Business combinations
On January 30, 2015 Huhtamaki completed the acquisition of Positive Packaging, a privately owned flexible packaging company with nine manufacturing facilities in India and the United Arab Emirates (UAE) as well as significant business in Africa and other countries. The measurement period ended in January 2016. The values of assets, liabilities and goodwill have not changed from the values reported in the annual financial statements for 2015.
On January 29, 2016 Huhtamaki completed the acquisition of FIOMO, a privately owned manufacturer of flexible packaging foils and labels in Czech Republic. With the acquisition Huhtamaki expanded its flexible packaging manufacturing footprint to Eastern Europe. The acquired business has been consolidated into Flexible Packaging business segment as of February 1, 2016. The goodwill is expected to be non-deductible for income tax purposes. The consideration in cash amounted to EUR 26.4 million.
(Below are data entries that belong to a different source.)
(** * cookietemple: the template synchronisation workflow

    A shallow embedding of [cookietemple/sync/sync.py] (class [TemplateSync])
    and the properties of its version comparator, policy filter and sync
    orchestrator.

    Modelling conventions.
    - Python strings are [string]; version components are unbounded
      non-negative integers ([N]); HTTP status codes and exit codes are [Z].
    - The methods of [TemplateSync] mutate the object, raise exceptions and
      call [sys.exit]; they are written in a state-and-exception monad [M].
      [sys.exit(n)] raises [SystemExit n], which (as in Python) is not an
      [Exception] and therefore passes through [except Exception].
    - Everything outside the process (the file system, the git repository,
      the configuration parser's view of [cookietemple.cfg], GitHub) answers
      through a read-only [World] of oracles; every external command the
      code issues is appended to a trace of [event]s.  The only piece of
      repository state the model tracks itself is the checked-out branch.
    - [print] and [log.debug] calls are not modelled.
    - [repo.active_branch] is taken to succeed (HEAD attached to a branch). *)

From Stdlib Require Import String Ascii List Bool ZArith NArith Lia Permutation.
Import ListNotations.
Open Scope string_scope.

(** ** Python values and exceptions *)

(** The values a YAML mapping or a JSON object holds, as far as the code
    inspects them. *)
Inductive pyval : Type :=
| PNone
| PBool (b : bool)
| PStr (s : string).

(** Python truthiness, as used by [if self.dot_cookietemple['is_github_orga']]. *)
Definition truthy (v : pyval) : bool :=
  match v with
  | PNone => false
  | PBool b => b
  | PStr s => negb (s =? "")
  end.
(* ===== verification/_CoqProject ===== *)
-Q . S2P
Prelude.v
Bits.v
DataBuilder.v
DataBuilderSpec.v
CellMeta.v
Cell.v
RefsIter.v
Slice.v
SliceSpec.v
SliceScan.v
SliceScanSpec.v
Builder.v
BuilderSpec.v
Context.v
Pieces.v
DictLabel.v
DictLabelSpec.v
Dict.v
DictSpec.v
DictTheorems.v
BuilderTheorems.v
SliceTheorems.v
LabelTheorems.v
CellTheorems.v
DictKeys.v
DictBuild.v
DictModify.v
DictStack.v
DictModifyStep.v
DictBuildSpec.v
DictModifySpec.v
DictModifyCorrect.v
DictFind.v
DictIter.v
DictOrder.v
DictFindSpec.v
DictIterSpec.v
DictIterTheorems.v
DictUnion.v
DictSplit.v
DictSplitSpec.v
DictBulkTheorems.v
Num.v
NumSpec.v
VarUint248.v
VarUint248Spec.v
VarUint248Div.v
VarUint248Text.v
NumTheorems.v
DictTyped.v
DictTypedSpec.v
DictTypedTheorems.v
Aug.v
AugTheorems.v
Currency.v
CurrencyTheorems.v
Shard.v
ShardTheorems.v
Address.v
AddressTheorems.v
BocSer.v
Merkle.v
MerkleUpdate.v
BocDe.v
BocSafe.v
BocFill.v
BocRoundtrip.v
BocTheorems.v
Nodes.v
Tree.v
MerkleSpec.v
UpdateSpec.v
Walk.v
UpdateApply.v
MerkleStore.v
MerkleTheorems.v
Account.v
AccountTheorems.v
Message.v
MessageTheorems.v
The costs relating to advice etc. services EUR 0.5 million are included in the Group income statement in account Other operating expenses.
On March 22, 2016 Huhtamaki expanded its long-standing relationship in Arabian Paper Products Company (APPCO) with Olayan Saudi Holding Company (OSHCO) by increasing its ownership in APPCO to 50%. Due to the revised Shareholders' Agreement relating to APPCO the Group has control in the company and the previous associate company is consolidated as a subsidiary in the Foodservice Europe-Asia-Oceania business segment as of April 1, 2016. The goodwill is expected to be non-deductible for income tax purposes. The consideration in cash for additional shares amounted to EUR 3.6 million. The costs relating to advice etc. services EUR 0.1 million are included in the Group income statement in account Other operating expenses. As a result of the transaction, a gain of EUR 7.8 million from the difference between remeasured interest according to the purchase price and previously held equity interest is recognized in the income statement.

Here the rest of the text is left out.